I am in wholehearted agreement with the motivation behind the New York Times editorial of a few days ago, “Farms and Antibiotics,” and with the legislation it promotes, which aims to drastically reduce the amount of antibiotics used in raising meat. The figures in this editorial are staggering. There are so many good reasons to pass this legislation: the overuse of antibiotics leads to super-resistant bugs that can affect human and animal health; the animals are given antibiotics not because they are sick, but to prevent them from getting sick, which surely would happen because of the crowded and confined conditions in which they are raised, and because of the unnatural diet they are fed to fatten them up faster than their bodies can handle; antibiotics in farm run-off (i.e. manure) leach into ground- and open water.
But the problem will not be easy to solve. It would be simplisitic to think that it’s just a bunch of bad-boy capitalist farmers injecting their animals with too many drugs in the name of profit. Those farmers are stoking, yes, but are also feeding an insatiable appetite for meat. The change won’t come with legislation alone but with massive shifts in the American (and first world in general) diet–away from cheap meat–and toward more easy access to healthy, whole foods. Legislation to limit antibiotic use on factory farms will need to be accompanied by some consciousness raising about the unsustainable scale of the meat industries, and with many more legislative actions. (Michael Pollan had some great suggestions for what these might be, in his pre-election open letter, “Farmer In Chief.”)
The road blocks to changing the first world diet might better be described as an intricate and incredibly strong mesh, made up of socioeconomic inequalities, socioeconomic history, and the history of the food industry and of the first world diet. A century and a half ago, fresh beef was a specialty food of the wealthy. That all changed with the invention of refrigeration in the late nineteenth-century. First came the icebox in upper-class homes; then came ice-cooled warehouses, both of which were unreliable but which led to greater changes . Then came compressed-air, and electric refrigeration–in homes, in warehouses, on trains, in steamers. The growth of the refrigeration industry, which was directly related to that of beef, completely changed the culture of meat consumption. Large-scale cattle farms, slaughter-houses, and warehouses, and the increasing demand they were set up to meet, displaced small-scale businesses of all sorts, and introduced the factory-farming of cattle. This was when grain-fed beef and the first CAFOs (Confined Animal Feeding Operation) were implemented. As supply increased, demand increased, and prices fell. And now here we are, habituated to a diet of cheap, abundant beef that we are finally recognizing to be unsustainable. (A compelling and carefully researched description of this history can be found in the new book by Susanne Freidberg, Fresh: A Perishable History.)
The reduction of antibiotic use in cattle will have to go along with a reduction in beef consumption, but because of the socioeconomic realities of beef consumption, this won’t change easily.
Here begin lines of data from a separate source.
(* ===== verification/GateEngine.v ===== *)
(** * The gate engine ([crates/exec/src/evaluate.rs], [command.rs],
    [record.rs], [finding.rs], [decision.rs])

    Running a gate, evaluating a transition, moving a record, attaching a
    reproduction to a finding and verifying a repair: each is a program of
    calls to the catalog, the ledger, the tracker, git and child processes.
    The theorems are about every trace of these programs: evidence is
    appended and the decision flushed before any state is written, and state
    is written only on evidence that passed. *)

From S2P Require Import Prelude RustStr Wire Model Verdict Finding Ledger Eff.

(** ** Calls *)

(** The command a gate spawns ([std::process::Command]): its program and
    arguments, where it runs, whether its stdin is a pipe, and the list file
    named in [FL_POPULATION_FILE]. *)
Record ChildCommand := {
  cc_program : string;
  cc_args : list string;
  cc_dir : Path;
  cc_stdin : bool;
  cc_population_file : option string;
}.

(** [std::process::Output], its streams decoded lossily; no exit code means a
    signal. *)
Record ChildOutput := {
  co_code : option Z;
  co_stdout : string;
  co_stderr : string;
}.

Inductive EngineOp :=
| GetProject (p : ProjectId)
| GetGate (g : GateId)
| GetTransition (p : ProjectId) (name : string)
| ListTransitions (p : ProjectId)
| ListGates (p : ProjectId)
| UpdateGate (def : GateDef)
| AppendGateRun (run : GateRun)
| Flush (d : Decision)
| GetRecord (id : RecordId)
| SetRecordState (id : RecordId) (state : State)
| GetFinding (id : FindingId)
| UpdateFinding (f : Finding)
| Head (root : Path)
| ChangedBetween (root : Path) (from to : string)
| Resolve (root : Path) (selector : Selector)
| WriteList (bytes : string)
| Spawn (cmd : ChildCommand)
| FeedStdin (bytes : string)
| WaitChild (deadline_secs : N)
| KillChild
| Elapsed
| EntryId
| Now
| LockRecord (id : RecordId)
| UnlockRecord (id : RecordId).

Definition EngineResp (o : EngineOp) : Type :=
  match o with
  | GetProject _ => Result (option Project) StoreError
  | GetGate _ => Result (option GateDef) StoreError
  | GetTransition _ _ => Result (option Transition) StoreError
  | ListTransitions _ => Result (list Transition) StoreError
  | ListGates _ => Result (list GateDef) StoreError
  | UpdateGate _ => Result unit StoreError
  | AppendGateRun _ => Result unit StoreError
  | Flush _ => Result Flushed StoreError
  | GetRecord _ => Result (option WorkRecord) StoreError
  | SetRecordState _ _ => Result unit StoreError
  | GetFinding _ => Result (option Finding) StoreError
  | UpdateFinding _ => Result unit StoreError
  | Head _ => Result string ExecError
  | ChangedBetween _ _ _ => Result (list Path) ExecError
  | Resolve _ _ => Result (list Path) ExecError
  | WriteList _ => Result string string
  | Spawn _ => Result unit string
  | FeedStdin _ => unit
  | WaitChild _ => Result (option ChildOutput) string
  | KillChild => unit
  | Elapsed => N
  | EntryId => Iri
  | Now => At
  | LockRecord _ => unit
  | UnlockRecord _ => unit
  end.

Abbreviation Eng := (Prog EngineResp).
Abbreviation EngEvent := (Event EngineResp).
Abbreviation ask o := (call (Resp := EngineResp) o).

(** [.map_err(f)?] on a call. *)
Definition with_err {A E F} (f : E → F) (p : Eng (Result A E)) : Eng (Result A F) :=
  r <- p ;; Ret (map_err f r).

(** ** Reports *)

(** [GateReport] *)
Record GateReport := {
  rp_gate : GateId;
  rp_name : string;
  rp_verdict : Verdict;
  rp_staleness : Staleness;
  rp_output_excerpt : string;
  rp_duration_ms : N;
  rp_run : Iri;
}.

(** [TransitionReport] *)
Record TransitionReport := {
  trp_transition : string;
  trp_regret : Regret;
  trp_gates : list GateReport;
}.

(** [TransitionReport::passed] *)
Definition passed (t : TransitionReport) : bool :=
  negb (len (trp_gates t) =? 0)%N && forallb (fun g => is_pass (rp_verdict g)) (trp_gates t).

(** [.map(exit_code).max()] *)
Fixpoint max_exit (l : list GateReport) : option N :=
  match l with
  | [] => None
  | g :: l' => Some (match max_exit l' with
                     | Some m => N.max (exit_code (rp_verdict g)) m
                     | None => exit_code (rp_verdict g)
                     end)
  end.

(** [TransitionReport::exit_code] *)
Definition transition_exit_code (t : TransitionReport) : N := unwrap_or (max_exit (trp_gates t)) 1%N.

(** ** Running one gate *)

Definition EXCERPT_LIMIT : nat := 4096.

(** Back to a [char] boundary: no byte that continues a UTF-8 sequence. *)
Fixpoint char_boundary (s : string) (fuel : nat) : nat :=
  match fuel with
  | O => O
  | S fuel' =>
      match String.get fuel s with
      | Some c => if in_range 128 191 c then char_boundary s fuel' else fuel
      | None => fuel
      end
  end.

(** [excerpt], on the decoded streams *)
Definition excerpt (stdout stderr : string) : string :=
  let s := stdout +:+ stderr in
  if Nat.ltb EXCERPT_LIMIT (String.length s) then String.substring 0 (char_boundary s EXCERPT_LIMIT) s else s.

(** [population_bytes]: every path followed by a newline. *)
Definition population_bytes (paths : list Path) : string :=
  foldr (fun p acc => path_str p +:+ String newline acc) EmptyString paths.

Definition child_command (root : Path) (spec : CommandSpec) (population : list Path) (file : option string)
  : ChildCommand := {|
  cc_program := cs_program spec;
  cc_args := cs_args spec ++ match cs_delivery spec with DArgs => path_str <$> population | _ => [] end;
  cc_dir := root;
  cc_stdin := match cs_delivery spec with DStdin => true | _ => false end;
  cc_population_file := file |}.

(** The list file, for the delivery that uses one. *)
Definition list_file (spec : CommandSpec) (population : list Path) : Eng (Result (option string) string) :=
  match cs_delivery spec with
  | DFileList =>
      r <- ask (WriteList (population_bytes population)) ;;
      Ret (match r with
           | Ok f => Ok (Some f)
           | Err e => Err ("could not write the population list: " +:+ e)
           end)
  | _ => Ret (Ok None)
  end.

(** The child of [run_command_gate], to its end: an error is the detail of
    the [error_outcome] it returns early with. *)
Definition run_child (root : Path) (spec : CommandSpec) (population : list Path) : Eng (Result ChildOutput string) :=
  file <-? list_file spec population ;;
  _ <-? with_err (fun e => exec_display (ESpawn (cs_program spec) e))
          (ask (Spawn (child_command root spec population file))) ;;
  _ <- (match cs_delivery spec with
        | DStdin => ask (FeedStdin (population_bytes population))
        | _ => Ret tt
        end) ;;
  out <- ask (WaitChild (N.max (cs_timeout_secs spec) 1)) ;;
  match out with
  | Ok (Some out) => Ret (Ok out)
  | Ok None =>
      _ <- ask KillChild ;;
      Ret (Err (exec_display (ETimeout (cs_program spec) (cs_timeout_secs spec))))
  | Err e => Ret (Err e)
  end.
We all know that highly processed, “fast food” is cheaper and easier for many to get than fresh, whole foods. This socioeconomic disparity will have to be addressed as well. (Salmon and shrimp are fast becoming the new beef: the prices are dropping and the antibiotic use is going up. The Times had a chilling article the other day about antibiotic use by salmon farms in South America.)
If you have the means, switching to grass fed beef is a good idea, but it will only help to keep beef production sustainable if the beef is local and eaten infrequently. Speaking of which… it’s been a few weeks since I’ve been to Cloudland Farm….
This was a really interesting post. The over prescription of antibiotics from MDs is also a problem – most doctors will prescribe antibiotics for a viral infection, which of course is totally useless. And as you mentioned in your article, further contributes to the proliferation of resistant bugs. Getting antibiotics out of meat should be a high priority. Thanks so much for shedding light on this topic, and brining to our attention!